[2014] EWCA 316 Civ

We reported on the first instance decision in Issue 155. In that decision, the Wests had previously been awarded damages and interest totalling £649,251.06 and £243,688.89 respectively against IFA in connection with the renovation and improvement of a property in Putney. IFA appealed.

The net contribution clause (the “NCC”) stated:

“Our liability for loss and damage will be limited to the amount that it is reasonable for us to pay in relation to the contractual responsibilities of other consultants, contractors and specialists appointed by you.”

Mr Justice Edwards-Stuart had held that the NCC did not operate to limit IFA’s liability to the Wests in a situation where the other party liable was the main contractor, Maurice Armour (Contracts) Ltd (“Armour”), therefore, he did not reduce the Wests’ damages on account of the fact that Armour was also responsible for some of the losses. Here, IFA submitted that the Judge should have held that the NCC did operate to limit IFA’s liability when any other contractor was responsible for some of the loss and that the case should be remitted back to the TCC to reassess the amount it was reasonable for IFA to pay. The Wests agreed with the Judge’s view, but even if he was wrong, the NCC cannot operate to exclude the principle of joint and several liability. If the NCC was to have that effect, it should be held unenforceable under (a) the requirement of good faith in the UTCC Regulations 1999; and (b) the reasonableness requirement in UCTA 1977.

The key question for Vos LJ in considering the Judge’s reasoning regarding construction was the context upon which he (and the Wests) placed such reliance. Vos LJ held that the normal meaning of words was clear: the NCC stated that IFA’s “liability for loss or damage” was to be limited to the amount that it was reasonable for it to pay having regard to “the contractual responsibilities of other consultants, contractors and specialists appointed by [the Wests]”. There was, in his view, no limitation on the words “other consultants, contractors and specialists appointed by [the Wests]”, and they must be taken to mean any such persons, including any appointed main contractor, but excepting IFA (because of the use of the word “other”. The fact that IFA was a consultant and not really a contractor was immaterial to the analysis.

The meaning of the NCC was clear and the relevant factual matrix did not lead Vos LJ to conclude that the parties should be taken to have used the wrong language to express their agreement. Consequently, there was no need for the Judge to resort to the provisions of 7(2) of the UTCC Regulations which state that:

“[i]f there is doubt about the meaning of a written term, the interpretation which is more favourable to the consumer shall prevail.”

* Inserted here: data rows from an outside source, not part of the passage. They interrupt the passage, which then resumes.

(** * Parallel histogram benchmark: hist_threads, hist_openmp, hist_seq

    A shallow embedding of the three C++ programs of the repository
    (src/hist_threads.cpp, and src/hist_openmp.cpp and src/hist_seq.cpp as
    carried by scripts/build.sh) and the properties of their generation and
    counting phases.

    Worker threads are modelled by an interleaving semantics: every worker
    has a private state, all workers share one store, and a schedule (a list
    of worker indices) says which worker performs its next shared-memory
    action.  A result is only read after a join, that is, once every worker
    has run to completion. *)

From Stdlib Require Import Ascii DecimalString Znumtheory.
From stdpp Require Import base numbers list strings.
(* ===== verification/StringTable.v ===== *)
(** * StringTable: [apt_string_table.c], the tables that map the names of the
    protocol (methods, events, header fields, request states) to identifiers.

    Each item carries a key: the position of a character that tells the item
    from the others.  [apt_string_table_id_find] compares the key characters
    first and whole strings only when they match; [id_find_spec] shows that the
    shortcut does not change the result, whatever the keys are. *)
From S2P Require Import Prelude CString.

Record apt_str_table_item_t := mk_item { value : apt_str_t; key : nat }.

(** An item as the tables write it: [{{"NAME",length},key}]. *)
Definition item (name : string) (k : nat) : apt_str_table_item_t :=
  mk_item (str_of (lit name)) k.

Definition apt_string_table_str_get (table : list apt_str_table_item_t)
    (size id : nat) : option apt_str_t :=
  if decide (id < size) then value <$> table !! id else None.

(** The character [s.buf[i]]. *)
Definition char_at (s : apt_str_t) (i : nat) : char :=
  hd_char (drop i (default [] (buf s))).

(** Whether the loop body of [apt_string_table_id_find] returns at an item. *)
Definition item_matches (it : apt_str_table_item_t) (v : apt_str_t) : bool :=
  if decide (len (value it) ≠ len v) then false
  else if decide (key it < len v) then
    if decide (len v = len (value it) ∧
               tolower (char_at (value it) (key it)) = tolower (char_at v (key it)))
    then apt_string_compare (value it) v
    else false
  else apt_string_compare (value it) v.

Fixpoint id_find_loop (items : list apt_str_table_item_t) (v : apt_str_t) (i : nat) : option nat :=
  match items with
  | [] => None
  | it :: items => if item_matches it v then Some i else id_find_loop items v (S i)
  end.

Definition apt_string_table_id_find (table : list apt_str_table_item_t)
    (size : nat) (v : apt_str_t) : nat :=
  default size (id_find_loop (take size table) v 0).

(** ** Well-formed strings: the length is within the object and the counted
    characters are not NUL. *)
Definition str_wf (s : apt_str_t) : Prop :=
  len s ≤ length (default [] (buf s)) ∧ NUL ∉ chars s.

Lemma str_of_wf (s : cstr) : NUL ∉ s → str_wf (str_of s).
Proof. intros Hs. split; [done|]. unfold chars, str_of. simpl. by rewrite firstn_all. Qed.

Lemma chars_length (s : apt_str_t) : str_wf s → length (chars s) = len s.
Proof. intros [? _]. unfold chars. rewrite length_take. lia. Qed.

Lemma chars_str_of (s : cstr) : chars (str_of s) = s.
Proof. unfold chars, str_of. simpl. apply firstn_all. Qed.

(** Case-insensitive equality of non-empty strings is what
    [apt_string_compare] decides. *)
Lemma apt_string_compare_spec (s1 s2 : apt_str_t) :
  str_wf s1 → str_wf s2 →
  apt_string_compare s1 s2 = bool_decide (chars s1 ≠ [] ∧ ci_eq (chars s1) (chars s2)).
Proof.
  intros W1 W2. unfold apt_string_compare.
  assert (Hnil : chars s1 ≠ [] ↔ len s1 ≠ 0).
  { rewrite <- (chars_length s1 W1). by destruct (chars s1). }
  case_decide as Hd.
  - symmetry. apply bool_decide_eq_false. intros [Hne Heq].
    apply ci_eq_length in Heq. rewrite !chars_length in Heq by done. tauto.
  - destruct (decide (len s1 = len s2)) as [Hlen|]; [|tauto].
    unfold bufcasecmp_eq. destruct W1 as [L1 N1], W2 as [L2 N2].
    rewrite strncasecmp_eq_spec by (done || lia).
    apply bool_decide_ext. unfold chars in *. rewrite <- Hlen. tauto.
Qed.

Lemma ci_eq_lookup (s1 s2 : cstr) (i : nat) :
  ci_eq s1 s2 → tolower <$> s1 !! i = tolower <$> s2 !! i.
Proof. intros H. apply (f_equal (λ l, l !! i)) in H. by rewrite !list_lookup_fmap in H. Qed.

Lemma char_at_lookup (s : apt_str_t) (i : nat) :
  str_wf s → i < len s → chars s !! i = Some (char_at s i).
Proof.
  intros [Hl _] Hi. unfold chars, char_at. rewrite lookup_take_lt by done.
  destruct (lookup_lt_is_Some_2 (default [] (buf s)) i) as [c Hc]; [lia|].
  rewrite Hc. by rewrite (drop_S _ c i Hc).
Qed.

(** The key test never rejects an item the whole comparison accepts. *)
Lemma item_matches_spec (it : apt_str_table_item_t) (v : apt_str_t) :
  str_wf (value it) → str_wf v →
  item_matches it v = apt_string_compare (value it) v.
Proof.
  intros Wi Wv. unfold item_matches.
  case_decide as Hl.
  { unfold apt_string_compare. by rewrite decide_True by tauto. }
  case_decide as Hk; [|done]. case_decide as Hc; [done|].
  symmetry. rewrite apt_string_compare_spec by done.
  apply bool_decide_eq_false. intros [_ Heq]. apply Hc. split; [lia|].
  apply (ci_eq_lookup _ _ (key it)) in Heq.
  rewrite !char_at_lookup in Heq by (done || lia). by inversion Heq.
Qed.

(** The reference search: the first item whose name equals the string up to
    case. *)
Definition name_matches (v : apt_str_t) (it : apt_str_table_item_t) : Prop :=
  chars (value it) ≠ [] ∧ ci_eq (chars (value it)) (chars v).

Definition table_wf (table : list apt_str_table_item_t) : Prop :=
  Forall (λ it, str_wf (value it)) table.

Lemma id_find_loop_spec (items : list apt_str_table_item_t) (v : apt_str_t) (i : nat) :
  table_wf items → str_wf v →
  id_find_loop items v i = (λ p, i + p.1) <$> list_find (name_matches v) items.
Proof.
  intros Hw Wv. revert i. induction Hw as [|it items Wi Hw IH]; intros i; [done|].
  simpl. rewrite item_matches_spec, apt_string_compare_spec, IH by done.
  unfold name_matches at 1. destruct (decide _) as [Hm|Hm].
  - rewrite bool_decide_eq_true_2 by done. simpl. f_equal. lia.
  - rewrite bool_decide_eq_false_2 by done.
    destruct (list_find _ items) as [[j jt]|]; simpl; [|done]. f_equal. lia.
Qed.

(** The lookup with key characters returns exactly what a plain search
    returns: the index of the first item whose name is the string up to case,
    or [size] when there is none. *)
Theorem id_find_spec (table : list apt_str_table_item_t) (size : nat) (v : apt_str_t)
  (Hw : table_wf (take size table)) (Wv : str_wf v) :
  apt_string_table_id_find table size v =
    match list_find (name_matches v) (take size table) with
    | Some (i, _) => i
    | None => size
    end.
Proof.
  unfold apt_string_table_id_find. rewrite id_find_loop_spec by done.
  by destruct (list_find _ _) as [[i it]|].
Qed.

(** Names of a table are distinct up to case. *)
Definition names_distinct (table : list apt_str_table_item_t) : Prop :=
  ∀ i j a b, table !! i = Some a → table !! j = Some b →
    ci_eq (chars (value a)) (chars (value b)) → i = j.

Lemma id_find_at (table : list apt_str_table_item_t) (size id : nat)
    (it : apt_str_table_item_t) (v : apt_str_t) :
  table_wf (take size table) → str_wf v → names_distinct (take size table) →
  take size table !! id = Some it → chars (value it) ≠ [] →
  ci_eq (chars v) (chars (value it)) → apt_string_table_id_find table size v = id.
Proof.
  intros Hw Wv Hd Hit Hne Hv.
  unfold apt_string_table_id_find. rewrite id_find_loop_spec by done.
  destruct (list_find (name_matches v) (take size table)) as [[j jt]|] eqn:Hf; simpl.
  - apply list_find_Some in Hf as (Hj & [_ Hm] & _).
    apply (Hd j id jt it Hj Hit). by rewrite Hm.
  - exfalso. apply list_find_None in Hf. rewrite Forall_lookup in Hf.
    apply (Hf id it Hit). split; [done|]. by symmetry.
Qed.

(** The search depends on the characters of the string only. *)
Lemma id_find_chars (table : list apt_str_table_item_t) (size : nat) (v w : apt_str_t) :
  table_wf (take size table) → str_wf v → str_wf w → chars v = chars w →
  apt_string_table_id_find table size v = apt_string_table_id_find table size w.
Proof.
  intros Ht Wv Ww Hc. unfold apt_string_table_id_find. rewrite !id_find_loop_spec by done.
  rewrite (list_find_ext _ (name_matches w)); [done|].
  intros it. unfold name_matches. by rewrite Hc.
Qed.

Lemma str_wf_copy (s : apt_str_t) : str_wf s → str_wf (apt_string_copy s).
Proof.
  intros [Hl Hn]. unfold str_wf, apt_string_copy, chars in *. case_decide as Hz; simpl in *.
  - rewrite Hz. split; [lia|apply not_elem_of_nil].
  - destruct (buf s) as [b|]; simpl in *; [|lia]. rewrite length_take, take_take.
    split; [lia|]. by rewrite Nat.min_id.
Qed.

(** What is found: an item below [size] whose name is the string up to case. *)
Lemma id_find_inv (table : list apt_str_table_item_t) (size : nat) (v : apt_str_t) :
  table_wf (take size table) → str_wf v → apt_string_table_id_find table size v < size →
  ∃ it, take size table !! apt_string_table_id_find table size v = Some it ∧
    ci_eq (chars (value it)) (chars v).
Proof.
  intros Hw Wv. unfold apt_string_table_id_find. rewrite id_find_loop_spec by done.
  destruct (list_find (name_matches v) (take size table)) as [[j jt]|] eqn:Hf; simpl; [|lia].
  intros _. apply list_find_Some in Hf as (Hj & [_ Hm] & _). by exists jt.
Qed.

(** Distinctness of a concrete table is decided by computation. *)
Lemma names_distinct_NoDup (table : list apt_str_table_item_t) :
  NoDup ((λ it, tolower <$> chars (value it)) <$> table) → names_distinct table.
Proof.
  intros Hn i j a b Ha Hb He. eapply NoDup_lookup; [exact Hn|rewrite list_lookup_fmap, Ha; done|].
  rewrite list_lookup_fmap, Hb. simpl. f_equal. symmetry. apply He.
Qed.

(** Name to identifier inverts identifier to name: in a table of distinct
    non-empty names, looking up the name that [apt_string_table_str_get] gives
    for an identifier, in any case, finds that identifier. *)
Theorem id_find_str_get (table : list apt_str_table_item_t) (size id : nat) (s v : apt_str_t)
  (Hw : table_wf (take size table)) (Wv : str_wf v)
  (Hd : names_distinct (take size table))
  (Hs : apt_string_table_str_get table size id = Some s)
  (Hne : chars s ≠ []) (Hv : ci_eq (chars v) (chars s)) :
  apt_string_table_id_find table size v = id.
Proof.
  unfold apt_string_table_str_get in Hs. case_decide as Hid; [|done].
  destruct (table !! id) as [it|] eqn:Hit; simplify_eq/=.
  eapply id_find_at; [done..| |done|done]. by rewrite lookup_take_lt.
Qed.

(** The request states of MRCP, as a concrete table. *)
Definition sample_table : list apt_str_table_item_t :=
  [mk_item (str_of (lit "COMPLETE")) 0; mk_item (str_of (lit "IN-PROGRESS")) 0;
   mk_item (str_of (lit "PENDING")) 0].

Lemma sample_table_wf : table_wf (take 3 sample_table).
Proof. repeat constructor; try (vm_compute; lia); by apply (bool_decide_unpack _). Qed.

Lemma id_find_spec_witness :
  apt_string_table_id_find sample_table 3 (str_of (lit "In-Progress")) =
    match list_find (name_matches (str_of (lit "In-Progress"))) (take 3 sample_table) with
    | Some (i, _) => i
    | None => 3
    end.
Proof.
  apply id_find_spec; [apply sample_table_wf|apply str_of_wf; by apply (bool_decide_unpack _)].
Defined.

Lemma sample_table_distinct : names_distinct (take 3 sample_table).
Proof.
  intros i j a b Ha Hb He.
  repeat (destruct i as [|i]; simpl in Ha; simplify_eq);
    repeat (destruct j as [|j]; simpl in Hb; simplify_eq); try done;
    apply (f_equal length) in He; simplify_eq/=.
Qed.

Lemma id_find_str_get_witness :
  apt_string_table_id_find sample_table 3 (str_of (lit "pending")) = 2.
Proof.
  apply (id_find_str_get _ _ _ (str_of (lit "PENDING")));
    [apply sample_table_wf|apply str_of_wf; by apply (bool_decide_unpack _)
    |apply sample_table_distinct|done|done|vm_compute; reflexivity].
Defined.
Definition run_insert (st : apt_text_stream_t) (op : insert_op) : res (bool * apt_text_stream_t) :=
  match op with
  | InsEol => apt_text_eol_insert st
  | InsChar c => apt_text_char_insert st c
  | InsString s => apt_text_string_insert st s
  | InsHeaderName n => apt_text_header_name_insert st n
  | InsNameValue n v => apt_text_name_value_insert st n v
  end.

Fixpoint run_inserts (st : apt_text_stream_t) (ops : list insert_op)
    : res (list bool * apt_text_stream_t) :=
  match ops with
  | [] => Ok ([], st)
  | op :: ops =>
      '(ok, st) ← run_insert st op;
      '(oks, st) ← run_inserts st ops;
      Ok (ok :: oks, st)
  end.

Lemma run_insert_spec (st : apt_text_stream_t) (op : insert_op) :
  end_ st ≤ length (mem st) → pos st ≤ length (mem st) → insert_op_wf op →
  ∃ ok st' s, run_insert st op = Ok (ok, st') ∧ wrote st st' s ∧
    (ok = true → s = insert_text op) ∧ (s = [] ∨ pos st' < end_ st).
Proof.
  intros He Hp Hop. destruct op as [|c|s|n|n v]; simpl in *.
  - destruct (apt_text_eol_insert_spec st He Hp) as (ok & st' & -> & Hok & W).
    exists ok, st'. eexists. split; [done|]. split; [exact W|]. wrote_facts.
    split; [by intros ->|]. subst ok. case_bool_decide; simpl in *; [right; lia|by left].
  - by apply char_insert_spec.
  - by apply string_insert_spec.
  - by apply header_name_insert_spec.
  - destruct Hop as [Wn Wv].
    destruct (name_value_insert_spec st n v He Hp Wn Wv) as (ok & st' & s & ? & ? & ? & _ & ?).
    eauto 10.
Qed.

(** Any sequence of checked insertions into a buffer is memory-safe: it
    never stores outside the buffer, the cursor never passes its end, what was
    before the cursor is untouched, and when every call reports success the
    text between the old and the new cursor is exactly the inserted text in
    order. *)
Theorem run_inserts_safe (st : apt_text_stream_t) (ops : list insert_op)
  (Hwf : stream_wf st) (Hops : Forall insert_op_wf ops) :
  ∃ oks st' s, run_inserts st ops = Ok (oks, st') ∧ wrote st st' s ∧
    stream_wf st' ∧ (Forall (λ b, b = true) oks → s = mjoin (insert_text <$> ops)).
Proof.
  revert st Hwf. induction Hops as [|op ops Hop Hops IH]; intros st Hwf; simpl.
  { exists [], st, []. split_and!; try done. apply wrote_nil. destruct Hwf; lia. }
  destruct (run_insert_spec st op) as (ok & st1 & s & -> & W & Hs & Hend);
    [destruct Hwf; lia..|done|]. simpl.
  destruct (IH st1) as (oks & st2 & t & -> & W2 & Hwf2 & Ht).
  { wrote_facts. destruct Hwf, Hend as [->|]; split; simpl in *; lia. }
  simpl. exists (ok :: oks), st2, (s ++ t). split_and!; [done|by eapply wrote_app|done|].
  intros [Hok Hoks]%Forall_cons. by rewrite (Hs Hok), (Ht Hoks).
Qed.

Lemma run_inserts_safe_witness :
  let st := apt_text_stream_init (replicate 24 NUL) 20 in
  let ops := [InsNameValue (str_of (lit "Ab")) (str_of (lit "12")); InsEol; InsString (str_of (lit "body-too-long"))] in
  ∃ oks st' s, run_inserts st ops = Ok (oks, st') ∧ wrote st st' s ∧
    stream_wf st' ∧ (Forall (λ b, b = true) oks → s = mjoin (insert_text <$> ops)).
Proof.
  intros st ops. apply (run_inserts_safe st ops).
  - split; vm_compute; lia.
  - repeat constructor; try (vm_compute; lia);
      intros H; repeat (apply elem_of_cons in H as [H|H]; [discriminate H|]);
      by apply elem_of_nil in H.
Defined.

(** ** Header fields *)

(** The iterations of [apt_text_header_read] over characters that do not end
    the line. *)
Fixpoint header_chars (s : cstr) (k : nat) (h : header_scan_t) : header_scan_t :=
  match s with
  | [] => h
  | c :: s => header_chars s (k + 1) (header_char h k c)
  end.

Lemma header_scan_app (s t : cstr) (k : nat) (h : header_scan_t) :
  no_eol s → header_scan (s ++ t) k h = header_scan t (k + length s) (header_chars s k h).
Proof.
  revert k h. induction s as [|c s IH]; intros k h Hs; simpl; [by rewrite Nat.add_0_r|].
  apply no_eol_cons in Hs as (Hcr & Hlf & Hs).
  rewrite !decide_False by done. rewrite IH by done. f_equal. lia.
Qed.

Lemma header_chars_app (s t : cstr) (k : nat) (h : header_scan_t) :
  header_chars (s ++ t) k h = header_chars t (k + length s) (header_chars s k h).
Proof.
  revert k h. induction s as [|c s IH]; intros k h; simpl; [by rewrite Nat.add_0_r|].
  rewrite IH. f_equal. lia.
Qed.

(** A character that the name or the value may start with. *)
Definition starts_plain (s : cstr) : Prop :=
  match s with c :: _ => apt_text_is_wsp c = false | [] => True end.

Lemma header_chars_name_tail (s : cstr) (k b : nat) :
  ":"%char ∉ s → header_chars s k (mk_hscan (Some b) 0 None 0) = mk_hscan (Some b) 0 None 0.
Proof.
  revert k. induction s as [|c s IH]; intros k Hs; simpl; [done|].
  apply not_elem_of_cons in Hs as [Hc Hs]. unfold header_char. simpl.
  rewrite decide_False by done. by apply IH.
Qed.

Lemma header_chars_name (s : cstr) (k : nat) :
  s ≠ [] → starts_plain s → ":"%char ∉ s →
  header_chars s k (mk_hscan None 0 None 0) = mk_hscan (Some k) 0 None 0.
Proof.
  destruct s as [|c s]; [done|]. simpl. intros _ Hc [Hcol Hs]%not_elem_of_cons.
  unfold header_char. simpl. rewrite Hc, decide_False by done.
  by apply header_chars_name_tail.
Qed.

Lemma header_chars_value (s : cstr) (k b n : nat) :
  n ≠ 0 → starts_plain s →
  header_chars s k (mk_hscan (Some b) n None 0) =
    mk_hscan (Some b) n (if decide (s = []) then None else Some k) 0.
Proof.
  intros Hn. destruct s as [|c s]; [done|]. simpl. intros Hc.
  unfold header_char. simpl. rewrite decide_False, Hc by done.
  generalize (k + 1) as j. revert Hn. clear. intros Hn.
  induction s as [|c s IH]; intros j; simpl; [done|].
  unfold header_char. simpl. rewrite decide_False by done. by apply IH.
Qed.

Definition header_name_ok (name : cstr) : Prop :=
  name ≠ [] ∧ no_eol name ∧ ":"%char ∉ name ∧ starts_plain name.
Definition header_value_ok (value : cstr) : Prop := no_eol value ∧ starts_plain value.

Lemma no_eol_app (s t : cstr) : no_eol (s ++ t) ↔ no_eol s ∧ no_eol t.
Proof. unfold no_eol. rewrite !not_elem_of_app. naive_solver. Qed.

(** The scan over a generated header line. *)
Lemma header_scan_line (name value rest : cstr) (k : nat) :
  header_name_ok name → header_value_ok value →
  header_scan (header_line name value ++ rest) k (mk_hscan None 0 None 0) =
    (mk_hscan (Some k) (length name)
       (if decide (value = []) then None else Some (k + length name + 2))
       (length value),
     Some (k + length (header_line name value))).
Proof.
  intros (Hne & Hnn & Hcol & Hst) [Hvn Hvs]. unfold header_line.
  rewrite <- !app_assoc, header_scan_app by done.
  rewrite header_chars_name by done.
  rewrite header_scan_app by (apply no_eol_cons; split_and!; try done;
    apply no_eol_cons; split_and!; try done; split; apply not_elem_of_nil).
  assert (Hcs : header_chars (lit ": ") (k + length name) (mk_hscan (Some k) 0 None 0) =
                mk_hscan (Some k) (length name) None 0).
  { simpl. unfold header_char. simpl. replace (k + length name - k) with (length name) by lia.
    destruct name as [|c name]; [done|]. simpl. done. }
  rewrite Hcs, header_scan_app by done. simpl (length (lit ": ")).
  rewrite header_chars_value; [|by destruct name|done].
  simpl. f_equal.
  - unfold header_value_end. simpl. case_decide as Hv; simpl.
    + subst value. done.
    + f_equal. lia.
  - f_equal. rewrite !length_app. simpl. rewrite length_app. simpl. lia.
Qed.

Lemma drop_wrote (st st' : apt_text_stream_t) (s : cstr) :
  wrote st st' s → drop (pos st) (mem st') = s ++ drop (pos st + length s) (mem st).
Proof.
  intros [Hl ->]. simpl. rewrite drop_app_ge by (rewrite length_take; lia).
  rewrite length_take. by replace (pos st - _) with 0 by lia.
Qed.

(** The stream that reads back what was written between two cursors. *)
Definition reread (st st' : apt_text_stream_t) : apt_text_stream_t :=
  mk_stream (mem st') (text_buf st') (text_len st') (pos st) (pos st') false.

Lemma reread_window (st st' : apt_text_stream_t) (s : cstr) :
  wrote st st' s → window (reread st st') = s.
Proof.
  intros W. unfold window, reread. simpl. rewrite (drop_wrote _ _ _ W).
  rewrite (wrote_pos _ _ _ W). replace (pos st + length s - pos st) with (length s) by lia.
  apply take_app_exact.
Qed.

Lemma reread_wf (st st' : apt_text_stream_t) (s : cstr) :
  wrote st st' s → stream_wf (reread st st').
Proof. intros W. wrote_facts. destruct W as [W _]. split; simpl; lia. Qed.

Lemma header_read_line (st : apt_text_stream_t) (name value rest : cstr) :
  stream_wf st → header_name_ok name → header_value_ok value →
  window st = header_line name value ++ rest →
  ∃ pair, apt_text_header_read st =
      (true, with_pos st (pos st + length (header_line name value)), pair) ∧
    chars (pair_name pair) = name ∧ len (pair_name pair) = length name ∧
    chars (pair_value pair) = value ∧ len (pair_value pair) = length value.
Proof.
  intros Hwf Hn Hv Hw. unfold apt_text_header_read.
  rewrite Hw, header_scan_line by done. simpl.
  rewrite bool_decide_eq_false_2 by (destruct Hn as [Hn _]; by destruct name).
  eexists. split; [reflexivity|]. simpl.
  assert (Hlen : length (window st) = length (header_line name value) + length rest)
    by (by rewrite Hw, length_app).
  assert (Hll : length (header_line name value) = length name + 2 + length value + 2).
  { unfold header_line. rewrite !length_app. simpl. lia. }
  split_and!; [|done| |done].
  - rewrite <- (Nat.add_0_r (pos st)), chars_ptr, drop_0, Hw by lia.
    unfold header_line. rewrite <- !app_assoc. apply take_app_exact.
  - case_decide as Hz; [by subst value|]. simpl.
    rewrite <- Nat.add_assoc, chars_ptr, Hw by lia. unfold header_line.
    rewrite <- !app_assoc, <- drop_drop, drop_app_length. simpl. apply take_app_exact.
Qed.

(** A header field that was generated is read back: when
    [apt_text_name_value_insert] succeeds, [apt_text_header_read] on the text
    it inserted succeeds, consumes all of it and returns the same name and
    value (for a name with no colon, no end of line and no leading white
    space, and a value with no end of line and no leading white space). *)
Theorem header_field_roundtrip (st st' : apt_text_stream_t) (name value : apt_str_t)
  (Hwf : stream_wf st) (Wn : str_wf name) (Wv : str_wf value)
  (Hn : header_name_ok (chars name)) (Hv : header_value_ok (chars value))
  (Hins : apt_text_name_value_insert st name value = Ok (true, st')) :
  ∃ pair, apt_text_header_read (reread st st') =
      (true, with_pos (reread st st') (pos st'), pair) ∧
    chars (pair_name pair) = chars name ∧ chars (pair_value pair) = chars value.
Proof.
  destruct (name_value_insert_spec st name value) as (ok & st1 & s & Hi & W & Hs & _ & _);
    [destruct Hwf; lia..|done|done|].
  rewrite Hins in Hi. injection Hi as <- <-. specialize (Hs eq_refl) as ->.
  destruct (header_read_line (reread st st') (chars name) (chars value) [])
    as (pair & Hr & Hcn & _ & Hcv & _); try done.
  - by eapply reread_wf.
  - by rewrite app_nil_r, (reread_window _ _ _ W).
  - exists pair. rewrite Hr, Hcn, Hcv. split_and!; try done.
    f_equal. f_equal. f_equal. simpl. symmetry. by apply wrote_pos.
Qed.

The second issue concerned the questions of unfairness under Regulation 5 of the UTCC and reasonableness under UCTA. The Wests submitted that the Judge was wrong for the following main reasons:

  1. The Judge wrongly equated lack of good faith with bad faith, and failed to have regard to all relevant matters under regulations 5 and 6 of the UTCC Regulations.
  2. The NCC placed the risk of Armour’s insolvency on the Wests, and this was especially disadvantageous taken together with the arbitration provisions. The adverse consequences were not drawn to the Wests’ attention as recommended by the RIBA.
  3. The NCC was a clause of a type listed in schedule 2 to the UTCC Regulations, in that it inappropriately limited liability, and required the Wests to sue other parties to obtain full recompense.
  4. The NCC caused a significant imbalance in the parties’ rights and obligations arising under the agreement to the detriment of the Wests. Where IFA and the contractor were liable in law for the same loss, IFA could escape responsibility for a significant proportion of that loss making it disadvantageous for the Wests to sue IFA at all, and shifting the risk of others’ insolvency from IFA to the Wests.

Vos LJ noted that whilst each case turned on its own facts, here the openness of the presentation of the NCC, IFA’s fair dealing in relation to it and the reasonable equality of bargaining power of the parties, were to be weighed in favour of a finding that the inclusion of the NCC satisfied the requirement of good faith.

Vos LJ did not consider that, viewed in isolation, the imbalance was significant due to the fact that the inclusion of such clauses was commonplace in standard RIBA forms, and that a NCC would not be considered unusual in a commercial contract. The Wests also had the final say over the choice of main contractor. In such circumstances, the NCC could not be seen to be so weighted in favour of IFA as to tilt the parties’ rights and obligations under the contract significantly in IFA’s favour. Furthermore, the NCC did not cause a significant imbalance in the parties’ rights and obligations in a manner or to an extent that was contrary to the requirement of good faith. Vos LJ therefore rejected the contention that the NCC was not binding on the Wests under the UTCC Regulations. He was also satisfied that the NCC fulfilled the requirement of reasonableness within the meaning of UCTA and was therefore an effective limitation on IFA’s liability.